McDonald’s is a well-known U. S. based public corporation that operates largest fast food restaurant chains in the world. According to the Securities and Exchange Commission EDGAR database, the company has adopted a new business strategy in 2015 to enhance productivity and generate opportunities for growth. Globalization and technology is a new phenomenon that influences the McDonald’s overall performance in both positive and negative ways. The industrial organizational model and the resource-based model takes a huge part in gaining competitive advantage by exploiting the internal and external factors.

The vision statement and mission statement of McDonald’s is unique when compared to other public corporations because it indicates customer’s needs like good quality, service, cleanliness, and value. The company considers stakeholders’ interest in corporate social responsibility efforts as their main platform for reaching business goals and objectives. However, the purpose of this essay paper is to provide an overview of business administration of a public corporation.

Globalization

As McDonald’s expands their business in international market, the corporation is heavily influenced by the globalization the spread of the American food habits.

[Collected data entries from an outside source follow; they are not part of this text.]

(* ===== verification/RowFetch.v ===== *)
(** * RowFetch: the columns of one row

    Models, from [ma_statement.c], what a fetch does with the columns of one row of the text
    protocol: [MADB_PrepareBind], the loop of [MADB_FetchCsps], [MADB_FixFetchedValues],
    [SwitchEndianness], and [mysql_stmt_bind_result] of the client library.  The
    application's memory is the map of Params.v, the descriptors are those of Desc.v.  The
    buffer of a record of the application's descriptor ([InternalBuffer]) is the one its bind
    structure points at and is kept there.  A buffer of the application is as long as the
    record says.  [strtod] is an argument, like the conversion of wide characters of GetData.v.
    The machine is little endian.  The cursor of the client library, which a NULL without an
    indicator moves back to the first row of the rowset, is not part of this state. *)

From Stdlib Require Import ZArith Lia.
From stdpp Require Import base strings numbers option list gmap.
From S2P Require Import Prelude Charset Odbc Errors SqlTypes Desc Numeric TypeConv Params StmtState Execute Cursor GetData.
Import ErrorOps SqlTypes Mbstr Numeric TypeConv DescOps Params Execute GetData.

(** What a bind structure points at: a buffer of the application, a buffer of the driver, or
    a MYSQL_TIME of the driver. *)
Inductive bind_buffer := NoBuffer | AppBuffer (a : Z) | OwnBuffer (b : list Z) | OwnTime (t : MYSQL_TIME).

(** A bind structure.  [cb_own_length]: its [length] points at the [length_value] of the
    structure in [Stmt->result]; otherwise it is NULL, which the client library replaces by
    its own [length_value]. *)
Record col_bind := MkColBind {
  cb_dummy : bool;
  cb_type : Z;
  cb_unsigned : bool;
  cb_size : Z;
  cb_buffer : bind_buffer;
  cb_own_length : bool;
  cb_length_value : Z;
}.

(** The structure [calloc] hands out. *)
Definition zero_bind : col_bind := MkColBind false 0 false 0 NoBuffer false 0.

(** A column of the result: the type of its field and its longest value. *)
Record row_field := MkRowField { rf_type : Z; rf_max_length : Z }.

(** What the client library keeps of a column after a fetch: the copy of the bind structure,
    and whether the value is NULL or did not fit. *)
Record col_out := MkColOut { co_bind : col_bind; co_null : bool; co_error : bool; co_row : option (list Z) }.

(** [strtod], as the bytes of a float or double; what [sscanf] leaves of a time it cannot
    read; and the rest of the configuration of SQLGetData. *)
Record row_config := MkRowConfig {
  rc_get : get_config;
  rc_strtod : Z -> list Z -> list Z;
  rc_partial : list Z -> MYSQL_TIME;
  rc_fields : list row_field;
}.

Record row_state := MkRowState {
  rs_world : world;
  rs_Ard : positive;
  rs_Ird : positive;
  rs_memory : memory;
  rs_result : list col_bind;
  rs_Error : MADB_Error;
}.

Module RowFetch.

Section Row.
Context (c : row_config).
Implicit Types (s : row_state).

Definition with_world s (w : world) : row_state := MkRowState w (rs_Ard s) (rs_Ird s) (rs_memory s) (rs_result s) (rs_Error s).
Definition with_memory s (m : memory) : row_state := MkRowState (rs_world s) (rs_Ard s) (rs_Ird s) m (rs_result s) (rs_Error s).
Definition with_result s (i : nat) (b : col_bind) : row_state :=
  MkRowState (rs_world s) (rs_Ard s) (rs_Ird s) (rs_memory s) (<[i := b]> (rs_result s)) (rs_Error s).
Definition with_error s (E : MADB_Error) : row_state := MkRowState (rs_world s) (rs_Ard s) (rs_Ird s) (rs_memory s) (rs_result s) E.

Definition set_dummy (b : col_bind) (d : bool) : col_bind :=
  MkColBind d (cb_type b) (cb_unsigned b) (cb_size b) (cb_buffer b) (cb_own_length b) (cb_length_value b).
Definition set_buffer (b : col_bind) (x : bind_buffer) : col_bind :=
  MkColBind (cb_dummy b) (cb_type b) (cb_unsigned b) (cb_size b) x (cb_own_length b) (cb_length_value b).
Definition set_size (b : col_bind) (n : Z) : col_bind :=
  MkColBind (cb_dummy b) (cb_type b) (cb_unsigned b) n (cb_buffer b) (cb_own_length b) (cb_length_value b).
Definition set_length_value (b : col_bind) (n : Z) : col_bind :=
  MkColBind (cb_dummy b) (cb_type b) (cb_unsigned b) (cb_size b) (cb_buffer b) (cb_own_length b) n.

(** A column bound to a buffer of a type and size. *)
Definition bind_to (b : col_bind) (x : bind_buffer) (size type : Z) (unsigned : bool) : col_bind :=
  MkColBind false type unsigned size x true (cb_length_value b).

Definition row_fail s (code : nat) : Z * row_state :=
  let E := MADB_SetError (rs_Error s) code None 0 in (ReturnValue E, with_error s E).

(** The record of a column in the application's descriptor; reading the first one that is
    missing creates it. *)
Definition ard_record s (i : nat) : option (row_state * option MADB_DescRecord) :=
  '(w, r) ← MADB_DescGetInternalRecord 1 (rs_world s) (rs_Ard s) (Z.of_nat i) MADB_DESC_READ;
  match r with
  | None => Some (with_world s w, None)
  | Some k => rec ← get_record w (rs_Ard s) k; Some (with_world s w, Some rec)
  end.
Definition ird_record s (i : nat) : option (row_state * MADB_DescRecord) :=
  '(w, r) ← MADB_DescGetInternalRecord 1 (rs_world s) (rs_Ird s) (Z.of_nat i) MADB_DESC_READ;
  k ← r; rec ← get_record w (rs_Ird s) k; Some (with_world s w, rec).

Definition ard_header s : option MADB_Header := d ← descs (rs_world s) !! rs_Ard s; Some (Header d).

(** ** MADB_PrepareBind *)

Definition MADB_BinaryFieldType (FieldType : Z) : bool := case FieldType [SQL_BINARY; SQL_VARBINARY; SQL_LONGVARBINARY; SQL_BIT].

Definition char_column (ird : MADB_DescRecord) : bool := case (num ird ConciseType) [SQL_CHAR; SQL_VARCHAR].

(** Numbers that are fetched through a buffer when the column is binary. *)
Definition small_number (t : Z) : bool :=
  case t [SQL_C_TINYINT; SQL_C_UTINYINT; SQL_C_STINYINT; SQL_C_SHORT; SQL_C_SSHORT; SQL_C_USHORT; SQL_C_FLOAT; SQL_C_LONG; SQL_C_ULONG;
          SQL_C_SLONG; SQL_C_DOUBLE].

Definition zeros (n : Z) : bind_buffer := OwnBuffer (replicate (Z.to_nat n) 0).

(** The switch: the structure, or the error. *)
Definition bind_structure (b : col_bind) (a : Z) (ard ird : MADB_DescRecord) (f : row_field) : nat + col_bind :=
  let octets := num ard OctetLength in
  let t := if num ard ConciseType =? SQL_C_DEFAULT then MADB_GetDefaultType (num ird ConciseType) else num ard ConciseType in
  let time_buffer type :=
    if char_column ird then
      if gc_alloc (rc_get c) then inr (bind_to b (zeros (rf_max_length f + 1)) (rf_max_length f + 1) MYSQL_TYPE_STRING (cb_unsigned b))
      else inl MADB_ERR_HY001
    else inr (bind_to b (OwnTime zero_time) sizeof_MYSQL_TIME type (cb_unsigned b)) in
  let direct :=
    if negb (MADB_CheckODBCType t) then inl MADB_ERR_07006
    else let '(type, unsigned, size) := MADB_GetMaDBTypeAndLength t octets in inr (bind_to b (AppBuffer a) size type unsigned) in
  if t =? SQL_C_WCHAR then
    let n := octets * 3 / 2 in inr (bind_to b (zeros n) n MYSQL_TYPE_STRING (cb_unsigned b))
  else if t =? SQL_C_CHAR then inr (bind_to b (AppBuffer a) octets MYSQL_TYPE_STRING (cb_unsigned b))
  else if t =? SQL_C_NUMERIC then inr (bind_to b (zeros numeric_size) numeric_size MYSQL_TYPE_STRING (cb_unsigned b))
  else if case t [SQL_TYPE_TIMESTAMP; SQL_TYPE_DATE; SQL_TYPE_TIME; SQL_C_TIMESTAMP; SQL_C_TIME; SQL_C_DATE]
  then time_buffer MYSQL_TYPE_TIMESTAMP
  else if case t [SQL_C_INTERVAL_HOUR_TO_MINUTE; SQL_C_INTERVAL_HOUR_TO_SECOND]
  then time_buffer (if rf_type f =? MYSQL_TYPE_TIME then MYSQL_TYPE_TIME else MYSQL_TYPE_TIMESTAMP)
  else if t =? SQL_C_BIT then inr (bind_to b (zeros 8) 8 MYSQL_TYPE_LONGLONG (cb_unsigned b))
  else if small_number t && MADB_BinaryFieldType (num ird ConciseType) then
    let n := Z.min (num ird OctetLength) octets in inr (bind_to b (zeros n) n MYSQL_TYPE_BLOB (cb_unsigned b))
  else direct.

(** One column: an early return, or the next column. *)
Definition prepare_column (RowNumber : Z) (i : nat) s : option (option Z * row_state) :=
  b ← rs_result s !! i;
  f ← rc_fields c !! i;
  '(s1, ard) ← ard_record s i;
  match ard with
  | None => Some (None, with_result s1 i (set_dummy b true))
  | Some ard =>
      if num ard inUse =? 0 then Some (None, with_result s1 i (set_dummy b true))
      else
        hd ← ard_header s1;
        a ← bound_at (rs_memory s1) hd (ptr (num ard DataPtr)) RowNumber (num ard OctetLength);
        match a with
        | None => Some (None, with_result s1 i (set_dummy b true))
        | Some a =>
            '(s2, ird) ← ird_record s1 i;
            match bind_structure b a ard ird f with
            | inl code => let '(rc, s3) := row_fail s2 code in Some (Some rc, s3)
            | inr b' => Some (None, with_result s2 i b')
            end
        end
  end.

Fixpoint prepare_loop (RowNumber : Z) (n i : nat) s : option (Z * row_state) :=
  match n with
  | O => Some (SQL_SUCCESS, s)
  | S n' =>
      '(r, s1) ← prepare_column RowNumber i s;
      match r with
      | Some rc => Some (rc, s1)
      | None => prepare_loop RowNumber n' (S i) s1
      end
  end.

Definition MADB_PrepareBind (RowNumber : Z) s : option (Z * row_state) := prepare_loop RowNumber (length (rc_fields c)) 0 s.

(** ** mysql_stmt_bind_result *)

(** The length of the types that have one. *)
Definition type_length (t : Z) : option Z :=
  if case t [MYSQL_TYPE_NULL] then Some 0
  else if case t [MYSQL_TYPE_TINY] then Some 1
  else if case t [MYSQL_TYPE_SHORT; MYSQL_TYPE_YEAR] then Some 2
  else if case t [MYSQL_TYPE_INT24; MYSQL_TYPE_LONG; MYSQL_TYPE_FLOAT] then Some 4
  else if case t [MYSQL_TYPE_LONGLONG; MYSQL_TYPE_DOUBLE] then Some 8
  else if case t [MYSQL_TYPE_TIME; MYSQL_TYPE_DATE; MYSQL_TYPE_DATETIME; MYSQL_TYPE_TIMESTAMP] then Some sizeof_MYSQL_TIME
  else None.

(** The structure in [Stmt->result] and its copy; the types are those the driver uses, which
    the client library supports. *)
Definition bind_result (b : col_bind) : col_bind * col_bind :=
  match type_length (cb_type b) with
  | None => (b, b)
  | Some n => (if cb_own_length b then set_length_value b n else b, set_length_value b n)
  end.

Definition mysql_stmt_bind_result s : row_state * list col_out :=
  (MkRowState (rs_world s) (rs_Ard s) (rs_Ird s) (rs_memory s) (map (fun b => (bind_result b).1) (rs_result s)) (rs_Error s),
   map (fun b => MkColOut (bind_result b).2 false false None) (rs_result s)).

(** [*bind.length] *)
Definition out_length (r : col_bind) (o : col_out) : Z := if cb_own_length (co_bind o) then cb_length_value r else cb_length_value (co_bind o).
Definition store_length (r : col_bind) (o : col_out) (n : Z) : col_bind * col_out :=
  if cb_own_length (co_bind o) then (set_length_value r n, o)
  else (r, MkColOut (set_length_value (co_bind o) n) (co_null o) (co_error o) (co_row o)).

(** ** MADB_FetchCsps *)

(** The bytes a conversion leaves in a buffer, and the error of a time. *)
Definition write_fetched (m : memory) (x : bind_buffer) (v : list Z) (f : fetched) : option (memory * bind_buffer) :=
  let bytes l := match x with
                 | AppBuffer a => m' ← poke m a l; Some (m', x)
                 | OwnBuffer b => if (length l <=? length b)%nat then Some (m, OwnBuffer (blit b 0 l)) else None
                 | _ => None
                 end in
  match f with
  | FetchedInt r => bytes (little (Z.to_nat (ir_length r)) (ir_value r))
  | FetchedBytes b _ _ => bytes b
  | FetchedReal size t => bytes (rc_strtod c size t)
  | FetchedTime (inl _) => match x with OwnTime _ => Some (m, OwnTime (rc_partial c v)) | _ => None end
  | FetchedTime (inr (t, _)) => match x with OwnTime _ => Some (m, OwnTime t) | _ => None end
  end.

Definition fetched_error (f : fetched) : bool :=
  match f with FetchedInt r => ir_error r | FetchedBytes _ e _ => e | _ => false end.

(** What is in a buffer. *)
Definition buffer_bytes (m : memory) (x : bind_buffer) (n : nat) : option (list Z) :=
  match x with
  | AppBuffer a => peek n m a
  | OwnBuffer b => Some b
  | OwnTime _ => Some []
  | NoBuffer => None
  end.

This company has been targeted by government and people of various countries because business expansion is disturbing their cultures. McDonald’s faces many serious allegations like contributing to the epidemic of obesity in society, sexually harassment, racial discrimination in the workplace, and the lack of information about the foods, (George Ritzer, 2014).On the other side, technology changes have greatly impacted the McDonald’s overall performance.

Technology

Technology changes pushing the company closer to serve the customer as per their needs and to dominate the international fast -food market.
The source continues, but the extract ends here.